The next section of the article, entitled "Cataloging as order-making" describes just that. A discussion of how materials are maintained and, most importantly, made available. It also includes a more in-depth discussion of what cataloging can truly involve, such as discussions of standards.

The remainder of the article delves into how cataloging is being affected and changed by the new digital word. Since digital collections, like any other, need to be organized, maintained, and made available, it logically follows that some type of cataloging will be required. The little space is given to how these new collections will be cataloged, the article does pose important questions such as, what standards will be used, what type of training will be needed for this cataloging, and will the final digital catalog be universal.

Day 20

Friday, July 27th 10-5pm

I will be spending all of my time today taking they records that have been created for IDeA and converting them for CONTENTdm. This will also give me a chance to do a bit of quality control on the articles I have already created.

Day 19

Wednesday, July 25th 11-8:30

Today I am continue to work on the new metadata template for CONTENTdm. I sent out a rough draft Monday afternoon and received a few questions/comments/suggestions. So far today I have made the changes and read through my Indiana Memory metadata information to answer a few questions. I then sent out the updated template and the answers I found. I am currently working on finding a logical order for the elements to appear within CONTENTdm. The most import are the first three, since they will be displayed in the simple record.

Metadata Related Reading

Since the Monthly Bulletin project has gotten funding from Indiana Memory, the digital project will now be housed within Indiana Memory. Like Idea, Indiana Memory uses Dublin Core, though, because they are within CONTENTdm, they have their own specific set of standards. The paper I will summarize briefly below is the Dublin Core Metadata Guide: Indiana Memory Project.

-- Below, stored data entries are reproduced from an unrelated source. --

(** * Retry and rate-limit core of the Discord provider (discord/client.go)

    A shallow embedding of [executeWithRetry], [executeWithRetryNoResult],
    [parseRetryAfter] and [calculateBackoff], and the properties the design
    document states about them.

    Conventions.
    - [time.Duration] and [int] are signed 64-bit integers: they are modelled
      as [Z] and every arithmetic operation of the source is followed by its
      two's-complement wrap-around ([wrap64]).
    - [float64] is IEEE 754 binary64, modelled by [spec_float] with precision
      53 and [emax] 1024.
    - Calls into the Go standard library and into the world outside the
      process (strconv, encoding/json, io, context, time) are the fields of
      the class [Runtime]; the executor is written in a state monad over the
      world they act on. *)

From Stdlib Require Import ZArith Lia Bool List Ascii String SpecFloat.
From stdpp Require Import gmap strings pretty.

Local Open Scope Z_scope.

(** ** Machine integers and durations *)

Module Int64.

Definition modulus : Z := 2 ^ 64.
Definition half_modulus : Z := 2 ^ 63.
Definition min_signed : Z := - half_modulus.
Definition max_signed : Z := half_modulus - 1.

(** The value an int64 holds after an operation whose exact result is [z]. *)
Definition wrap64 (z : Z) : Z := (z + half_modulus) mod modulus - half_modulus.

(** [uint(n)] for an [int] [n]: the same bits read as unsigned. *)
Definition uint_of_int (n : Z) : Z := n mod modulus.

(** [x << s] on int64 with an unsigned count [s]: counts of 64 and more
    shift every bit out; smaller counts keep the low 64 bits. *)
Definition shl (x s : Z) : Z :=
  if 64 <=? s then 0 else wrap64 (Z.shiftl x s).

Definition in_range (z : Z) : Prop := min_signed <= z <= max_signed.

End Int64.

Import Int64.

(** [time.Duration]: a count of nanoseconds in an int64. *)
Definition Duration : Type := Z.

Definition Nanosecond : Duration := 1.
Definition Microsecond : Duration := 1000 * Nanosecond.
Definition Millisecond : Duration := 1000 * Microsecond.
Definition Second : Duration := 1000 * Millisecond.

(** ** Constants of client.go *)

Definition maxRetries : Z := 5.
Definition baseBackoff : Duration := 1 * Second.
Definition maxBackoff : Duration := 120 * Second.

(** ** calculateBackoff *)

(** [calculateBackoff(attempt int, retryAfter time.Duration) time.Duration].
    In [time.Duration(1<<uint(attempt))] the untyped constant [1] takes the
    type of the conversion, so the shift is an int64 shift; the product with
    [baseBackoff] is an int64 product. *)
Definition calculateBackoff (attempt : Z) (retryAfter : Duration) : Duration :=
  if (0 <? retryAfter) && (retryAfter <? maxBackoff) then
    wrap64 (retryAfter + 500 * Millisecond)
  else
    let backoff := wrap64 (baseBackoff * shl 1 (uint_of_int attempt)) in
    if maxBackoff <? backoff then maxBackoff else backoff.

(** The sequence the design document describes: [baseDelay * 2^attempt]
    over the integers, clamped to the ceiling. *)
Definition exponential_sequence (attempt : Z) : Z :=
  Z.min (baseBackoff * 2 ^ attempt) maxBackoff.

(** ** float64 *)

Module Float64.

Definition prec : Z := 53.
Definition emax : Z := 1024.

Definition float64 : Type := spec_float.

Definition mul (x y : float64) : float64 := SFmul prec emax x y.

(** [float64(n)] for an integer [n], rounded to nearest even. *)
Definition of_int (n : Z) : float64 := binary_normalize prec emax n 0 false.

(** The constant [0] of a comparison such as [x > 0]. *)
Definition zero : float64 := S754_zero false.

(** [x > y]; false as soon as one side is NaN. *)
Definition gtb (x y : float64) : bool := SFltb y x.

(** The integer part of a finite float (the fraction is discarded), or
    [None] for NaN and the infinities. *)
Definition truncate (x : float64) : option Z :=
  match x with
  | S754_zero _ => Some 0
  | S754_finite s m e =>
      let magnitude :=
        if 0 <=? e then Z.pos m * 2 ^ e else Z.pos m / 2 ^ (- e) in
      Some (if s then - magnitude else magnitude)
  | S754_infinity _ | S754_nan => None
  end.

(** [int64(x)]. When [x] has no int64 value the conversion still succeeds
    and the language leaves the result to the implementation: [indefinite]
    gives it. *)
Definition to_int64 (indefinite : float64 -> Z) (x : float64) : Z :=
  match truncate x with
  | Some z =>
      if (Int64.min_signed <=? z) && (z <=? Int64.max_signed) then z
      else indefinite x
  | None => indefinite x
  end.

End Float64.

Import Float64.

(** ** The data model *)

(** [RateLimitError]: the decoded rate-limit payload. *)
Record RateLimitError : Type := mkRateLimitError {
  Message : string;
  RetryAfter : float64;
  Global : bool
}.

(** The value of [var rateLimitErr RateLimitError]. *)
Definition RateLimitError_zero : RateLimitError :=
  {| Message := EmptyString; RetryAfter := Float64.zero; Global := false |}.

(** [http.Header]: a map from canonical header names to their values. *)
Abbreviation Header := (gmap string (list string)).

(** [Header.Get(key)]: the first value stored under the canonical form of
    [key], or the empty string. The only key client.go asks for is the
    literal [Retry-After], which is its own canonical form, so the lookup is
    made with the key as given. *)
Definition Header_Get (h : Header) (key : string) : string :=
  match h !! key with
  | Some (v :: _) => v
  | _ => EmptyString
  end.

(** An [io.ReadCloser] is a reference to a stream that lives in the world;
    reading changes the stream, not the reference. *)
Definition ReadCloser : Type := nat.

(** The fields of [http.Response] that client.go reads; [Body] is [None] for
    a nil interface value. *)
Record Response : Type := mkResponse {
  StatusCode : Z;
  Header_ : Header;
  Body : option ReadCloser
}.

(** The fields of [discordgo.RESTError] that client.go reads. [Response_] is
    [None] for a nil pointer and [ResponseBody] is [None] for a nil slice (a
    slice that is empty but not nil is [Some nil]). *)
Record RESTError : Type := mkRESTError {
  Response_ : option Response;
  ResponseBody : option (list Byte.byte)
}.

(** Go [error] values, by dynamic type. *)
Inductive error : Type :=
| ErrREST (restErr : RESTError)          (* *discordgo.RESTError *)
| ErrCanceled                            (* context.Canceled *)
| ErrDeadlineExceeded                    (* context.DeadlineExceeded *)
| ErrString (msg : string)               (* errors.New, fmt.Errorf without %w *)
| ErrWrap (prefix : string) (wrapped : error).
                                         (* fmt.Errorf(prefix + "%w", wrapped) *)

(** [errors.Unwrap]. *)
Definition Unwrap (e : error) : option error :=
  match e with
  | ErrWrap _ wrapped => Some wrapped
  | _ => None
  end.

(** The text the verb [%d] prints for a non-negative integer. *)
Definition format_d (n : Z) : string := pretty (Z.to_N n).

(** The text before the wrapped error in
    [fmt.Errorf("max retries (%d) exceeded: %w", maxRetries, err)]. *)
Definition max_retries_prefix : string :=
  "max retries (" +:+ format_d maxRetries +:+ ") exceeded: ".

(** [fmt.Errorf("max retries (%d) exceeded: %w", maxRetries, err)]. With a
    nil [err] the verb [%w] has nothing to wrap and prints the nil operand. *)
Definition max_retries_exceeded (err : option error) : error :=
  match err with
  | Some e => ErrWrap max_retries_prefix e
  | None => ErrString (max_retries_prefix +:+ "%!w(<nil>)")
  end.

(** [restErr.Response != nil && restErr.Response.StatusCode == 429]. *)
Definition is_rate_limited (restErr : RESTError) : bool :=
  match Response_ restErr with
  | Some resp => StatusCode resp =? 429
  | None => false
  end.

(** The zero value of a type, as [var result T] yields it. *)
Class ZeroValue (T : Type) : Type := zero_value : T.

#[export] Instance unit_zero : ZeroValue unit := tt.          (* struct{} *)
#[export] Instance string_zero : ZeroValue string := EmptyString.
#[export] Instance Z_zero : ZeroValue Z := 0.
#[export] Instance option_zero {A} : ZeroValue (option A) := None. (* pointers *)

(** ** The runtime

    What client.go calls and does not define. [World] is the state of
    everything the calls can observe or change (the clock, the remote
    service, the response streams, whoever holds the cancel function);
    [Context] is the type of [context.Context] values. *)
Class Runtime (World Context : Type) : Type := {
  (** [strconv.ParseFloat(s, 64)]; [None] when the returned error is not nil. *)
  strconv_ParseFloat : string -> option float64;
  (** [json.Unmarshal(data, &v)] for a zero [v RateLimitError]; [None] when
      the returned error is not nil. *)
  json_Unmarshal : list Byte.byte -> option RateLimitError;
  (** The result of converting to int64 a float64 that has no int64 value. *)
  float64_indefinite : float64 -> Z;
  (** [io.ReadAll(r)]: the bytes read, or [None] when the returned error is
      not nil; the stream is left where the read stopped. *)
  io_ReadAll : ReadCloser -> World -> option (list Byte.byte) * World;
  (** [ctx.Err()]. *)
  ctx_Err : Context -> World -> option error;
  (** [select { case <-ctx.Done(): ...; case <-time.After(d): ... }]:
      [true] when the first case was taken, [false] when the timer fired. *)
  select_Done_After : Context -> Duration -> World -> bool * World
}.

(** An operation [func() (T, error)]: it may observe and change the world. *)
Definition Operation (World T : Type) : Type :=
  World -> (T * option error) * World.

(** An operation [func() error]. *)
Definition ErrOperation (World : Type) : Type :=
  World -> option error * World.

(** ** The executor's monad

    State passing over the world, together with a log of what the executor
    did to it: every invocation of the operation and every wait. *)

Inductive Event : Type :=
| Invoked (err : option error)             (* the operation ran and returned [err] *)
| Waited (d : Duration) (cancelled : bool). (* the select ran with a timer of [d] *)

Record Machine (World : Type) : Type := mkMachine {
  world : World;
  log : list Event
}.
Arguments mkMachine {World} _ _.
Arguments world {World} _.
Arguments log {World} _.

Definition M (World A : Type) : Type := Machine World -> A * Machine World.

Definition ret {World A} (a : A) : M World A := fun m => (a, m).

Definition bind {World A B} (c : M World A) (k : A -> M World B) : M World B :=
  fun m => let '(a, m') := c m in k a m'.

Declare Scope exec_scope.
Delimit Scope exec_scope with exec.
Notation "'let*' x := c 'in' k" := (bind c (fun x => k))
  (at level 10, x name, c at level 200, k at level 200, only parsing)
  : exec_scope.
Notation "'let*' ' p := c 'in' k" := (bind c (fun x => let 'p := x in k))
  (at level 10, p pattern, c at level 200, k at level 200, only parsing)
  : exec_scope.

(** Number of invocations of the operation recorded in a log. *)
Fixpoint invocations (l : list Event) : nat :=
  match l with
  | Invoked _ :: l' => S (invocations l')
  | Waited _ _ :: l' => invocations l'
  | nil => O
  end.

(** The error returned by the last invocation recorded in a log. *)
Fixpoint last_invocation (l : list Event) : option (option error) :=
  match l with
  | Invoked e :: l' =>
      match last_invocation l' with
      | Some e' => Some e'
      | None => Some e
      end
  | Waited _ _ :: l' => last_invocation l'
  | nil => None
  end.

The paper began with a brief introduction to the ideas of required, recommended, and options elements. It also included links to other useful sites. Following this introduction the guide jumped right into the definitions of the required elements.

The required elements were: title, subject, item type, technical metadata, item ID, usage statement, data.original, and date.digital. The section on each of the elements included DC mapping, definition, comments, notes on cataloging, and examples. Some element definitions contained other information, such as subject, which contained a list of recommended thesauri and links for thesauri.

The definitions for recommened and optional elements contained the same information. Recommended elements were: creator, publisher, description and language. Optional elements included: ordering information, transcript, and local item ID.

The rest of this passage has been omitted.